Task prompt
Filter the entries that follow, copying every line in which the word "Import" appears.

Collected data
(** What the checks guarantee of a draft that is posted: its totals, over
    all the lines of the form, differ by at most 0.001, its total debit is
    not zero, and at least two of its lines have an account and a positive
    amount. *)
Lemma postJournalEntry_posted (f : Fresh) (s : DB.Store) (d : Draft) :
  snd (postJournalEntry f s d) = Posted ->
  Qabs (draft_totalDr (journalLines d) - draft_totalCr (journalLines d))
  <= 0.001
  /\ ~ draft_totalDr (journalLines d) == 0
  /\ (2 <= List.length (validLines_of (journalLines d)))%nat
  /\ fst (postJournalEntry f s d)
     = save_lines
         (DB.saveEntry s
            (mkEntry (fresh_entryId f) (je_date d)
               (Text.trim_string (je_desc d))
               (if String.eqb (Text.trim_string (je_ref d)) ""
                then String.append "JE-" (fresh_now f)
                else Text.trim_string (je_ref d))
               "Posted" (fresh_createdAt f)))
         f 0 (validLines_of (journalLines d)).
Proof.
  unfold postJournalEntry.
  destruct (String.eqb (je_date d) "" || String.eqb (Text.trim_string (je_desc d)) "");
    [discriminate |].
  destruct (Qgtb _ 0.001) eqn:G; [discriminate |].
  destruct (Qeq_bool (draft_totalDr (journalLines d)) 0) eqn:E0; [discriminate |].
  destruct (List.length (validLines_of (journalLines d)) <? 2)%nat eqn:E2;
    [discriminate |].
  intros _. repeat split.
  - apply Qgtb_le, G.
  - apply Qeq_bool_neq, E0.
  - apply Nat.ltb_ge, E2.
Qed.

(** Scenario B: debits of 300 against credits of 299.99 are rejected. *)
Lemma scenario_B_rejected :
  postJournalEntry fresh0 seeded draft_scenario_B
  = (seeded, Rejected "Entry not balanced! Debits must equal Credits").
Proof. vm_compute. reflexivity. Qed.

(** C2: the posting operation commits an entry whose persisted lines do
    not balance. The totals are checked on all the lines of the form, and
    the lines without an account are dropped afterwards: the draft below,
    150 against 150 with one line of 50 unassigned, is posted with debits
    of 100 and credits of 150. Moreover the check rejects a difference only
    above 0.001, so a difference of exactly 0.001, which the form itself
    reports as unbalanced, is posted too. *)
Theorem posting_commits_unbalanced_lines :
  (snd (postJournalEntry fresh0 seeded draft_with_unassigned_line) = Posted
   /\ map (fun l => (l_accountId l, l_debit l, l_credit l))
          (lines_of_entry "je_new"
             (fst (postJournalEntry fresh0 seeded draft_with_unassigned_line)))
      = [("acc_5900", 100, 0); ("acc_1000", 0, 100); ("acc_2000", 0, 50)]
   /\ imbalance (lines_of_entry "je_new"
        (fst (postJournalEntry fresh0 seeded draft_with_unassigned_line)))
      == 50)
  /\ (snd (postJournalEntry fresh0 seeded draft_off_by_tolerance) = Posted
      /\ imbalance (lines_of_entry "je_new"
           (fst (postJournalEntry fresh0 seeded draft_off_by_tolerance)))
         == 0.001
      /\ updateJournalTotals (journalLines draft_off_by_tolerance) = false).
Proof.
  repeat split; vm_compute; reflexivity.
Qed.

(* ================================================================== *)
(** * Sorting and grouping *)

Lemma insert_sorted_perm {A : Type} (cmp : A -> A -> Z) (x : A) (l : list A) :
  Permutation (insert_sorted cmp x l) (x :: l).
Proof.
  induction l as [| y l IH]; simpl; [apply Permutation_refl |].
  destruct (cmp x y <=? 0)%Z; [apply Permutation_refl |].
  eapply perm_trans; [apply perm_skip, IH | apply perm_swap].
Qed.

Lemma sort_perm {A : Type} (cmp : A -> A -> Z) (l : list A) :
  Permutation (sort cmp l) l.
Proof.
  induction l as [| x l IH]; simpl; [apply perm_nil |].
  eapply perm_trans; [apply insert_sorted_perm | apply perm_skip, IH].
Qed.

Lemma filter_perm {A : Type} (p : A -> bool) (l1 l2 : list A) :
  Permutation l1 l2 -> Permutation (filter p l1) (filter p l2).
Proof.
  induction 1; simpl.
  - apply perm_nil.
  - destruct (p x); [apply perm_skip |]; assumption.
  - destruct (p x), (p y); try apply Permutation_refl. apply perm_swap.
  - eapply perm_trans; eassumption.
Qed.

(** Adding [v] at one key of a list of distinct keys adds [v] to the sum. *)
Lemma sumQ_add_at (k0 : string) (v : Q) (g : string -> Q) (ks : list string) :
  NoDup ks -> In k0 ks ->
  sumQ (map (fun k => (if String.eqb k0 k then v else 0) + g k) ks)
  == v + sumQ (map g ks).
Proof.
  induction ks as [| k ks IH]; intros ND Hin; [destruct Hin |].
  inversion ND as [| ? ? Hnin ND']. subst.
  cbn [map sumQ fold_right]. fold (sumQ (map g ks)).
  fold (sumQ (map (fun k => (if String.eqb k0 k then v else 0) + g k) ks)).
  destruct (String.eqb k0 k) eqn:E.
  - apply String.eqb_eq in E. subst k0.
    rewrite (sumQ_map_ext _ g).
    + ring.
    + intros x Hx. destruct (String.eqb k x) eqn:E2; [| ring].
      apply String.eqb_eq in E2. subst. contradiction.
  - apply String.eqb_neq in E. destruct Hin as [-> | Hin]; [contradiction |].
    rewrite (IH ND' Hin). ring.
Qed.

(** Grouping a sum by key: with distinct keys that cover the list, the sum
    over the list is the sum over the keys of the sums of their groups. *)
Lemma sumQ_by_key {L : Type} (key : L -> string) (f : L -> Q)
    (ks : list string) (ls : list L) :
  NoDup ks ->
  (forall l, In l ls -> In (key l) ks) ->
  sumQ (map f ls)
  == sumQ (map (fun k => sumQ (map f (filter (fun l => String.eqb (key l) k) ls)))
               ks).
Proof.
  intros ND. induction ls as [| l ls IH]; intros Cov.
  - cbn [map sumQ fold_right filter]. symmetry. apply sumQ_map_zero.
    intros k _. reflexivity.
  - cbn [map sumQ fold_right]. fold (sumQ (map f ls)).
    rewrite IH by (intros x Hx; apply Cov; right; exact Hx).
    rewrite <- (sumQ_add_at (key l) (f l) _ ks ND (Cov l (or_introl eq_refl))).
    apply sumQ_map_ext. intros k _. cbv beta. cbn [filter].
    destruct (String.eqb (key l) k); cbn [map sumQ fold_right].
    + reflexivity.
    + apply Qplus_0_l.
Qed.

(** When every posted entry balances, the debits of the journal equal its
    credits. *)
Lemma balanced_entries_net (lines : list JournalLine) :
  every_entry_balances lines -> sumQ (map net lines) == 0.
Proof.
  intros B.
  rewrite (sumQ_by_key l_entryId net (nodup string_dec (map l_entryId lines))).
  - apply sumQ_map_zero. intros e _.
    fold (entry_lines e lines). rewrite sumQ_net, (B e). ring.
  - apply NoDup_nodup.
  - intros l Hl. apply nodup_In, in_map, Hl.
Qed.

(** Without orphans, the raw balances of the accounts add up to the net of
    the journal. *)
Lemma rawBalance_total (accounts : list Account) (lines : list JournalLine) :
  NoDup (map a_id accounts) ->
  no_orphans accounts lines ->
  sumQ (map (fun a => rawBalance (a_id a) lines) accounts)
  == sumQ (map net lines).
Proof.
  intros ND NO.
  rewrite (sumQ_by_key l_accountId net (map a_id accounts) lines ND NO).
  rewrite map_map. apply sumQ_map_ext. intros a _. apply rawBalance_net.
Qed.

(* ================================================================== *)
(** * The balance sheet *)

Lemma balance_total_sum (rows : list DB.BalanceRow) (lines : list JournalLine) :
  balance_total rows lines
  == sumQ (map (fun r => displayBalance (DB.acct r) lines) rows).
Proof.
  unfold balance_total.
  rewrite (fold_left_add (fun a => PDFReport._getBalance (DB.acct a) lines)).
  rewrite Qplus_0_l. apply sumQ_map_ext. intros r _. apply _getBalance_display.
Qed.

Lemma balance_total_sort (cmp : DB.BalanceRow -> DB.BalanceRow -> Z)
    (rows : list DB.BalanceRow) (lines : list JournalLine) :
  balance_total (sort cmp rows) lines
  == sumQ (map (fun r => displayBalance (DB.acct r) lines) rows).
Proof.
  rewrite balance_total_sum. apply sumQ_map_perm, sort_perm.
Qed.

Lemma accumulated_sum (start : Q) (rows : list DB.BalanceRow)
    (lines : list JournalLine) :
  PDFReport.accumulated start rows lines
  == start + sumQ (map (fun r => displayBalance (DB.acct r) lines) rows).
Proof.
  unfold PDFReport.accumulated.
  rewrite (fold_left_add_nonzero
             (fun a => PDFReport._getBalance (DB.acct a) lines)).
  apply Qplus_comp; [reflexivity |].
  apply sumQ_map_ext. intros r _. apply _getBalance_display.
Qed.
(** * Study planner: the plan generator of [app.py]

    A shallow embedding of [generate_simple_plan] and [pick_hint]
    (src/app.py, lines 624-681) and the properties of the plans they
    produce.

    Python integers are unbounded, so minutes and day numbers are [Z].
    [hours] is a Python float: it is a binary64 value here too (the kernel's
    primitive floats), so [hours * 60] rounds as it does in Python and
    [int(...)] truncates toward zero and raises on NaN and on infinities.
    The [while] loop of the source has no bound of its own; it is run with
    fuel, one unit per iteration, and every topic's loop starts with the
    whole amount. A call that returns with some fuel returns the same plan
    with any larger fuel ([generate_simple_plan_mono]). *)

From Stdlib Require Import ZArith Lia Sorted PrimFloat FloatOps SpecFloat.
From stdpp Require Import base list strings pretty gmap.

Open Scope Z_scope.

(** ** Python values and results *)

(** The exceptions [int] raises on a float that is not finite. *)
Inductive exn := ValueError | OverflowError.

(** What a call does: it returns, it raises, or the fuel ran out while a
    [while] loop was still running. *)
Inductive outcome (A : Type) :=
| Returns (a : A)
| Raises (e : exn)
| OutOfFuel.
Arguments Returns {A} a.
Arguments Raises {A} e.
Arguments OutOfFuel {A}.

Problem solution
From Stdlib Require Import ZArith Lia Sorted PrimFloat FloatOps SpecFloat.
From stdpp Require Import base list strings pretty gmap.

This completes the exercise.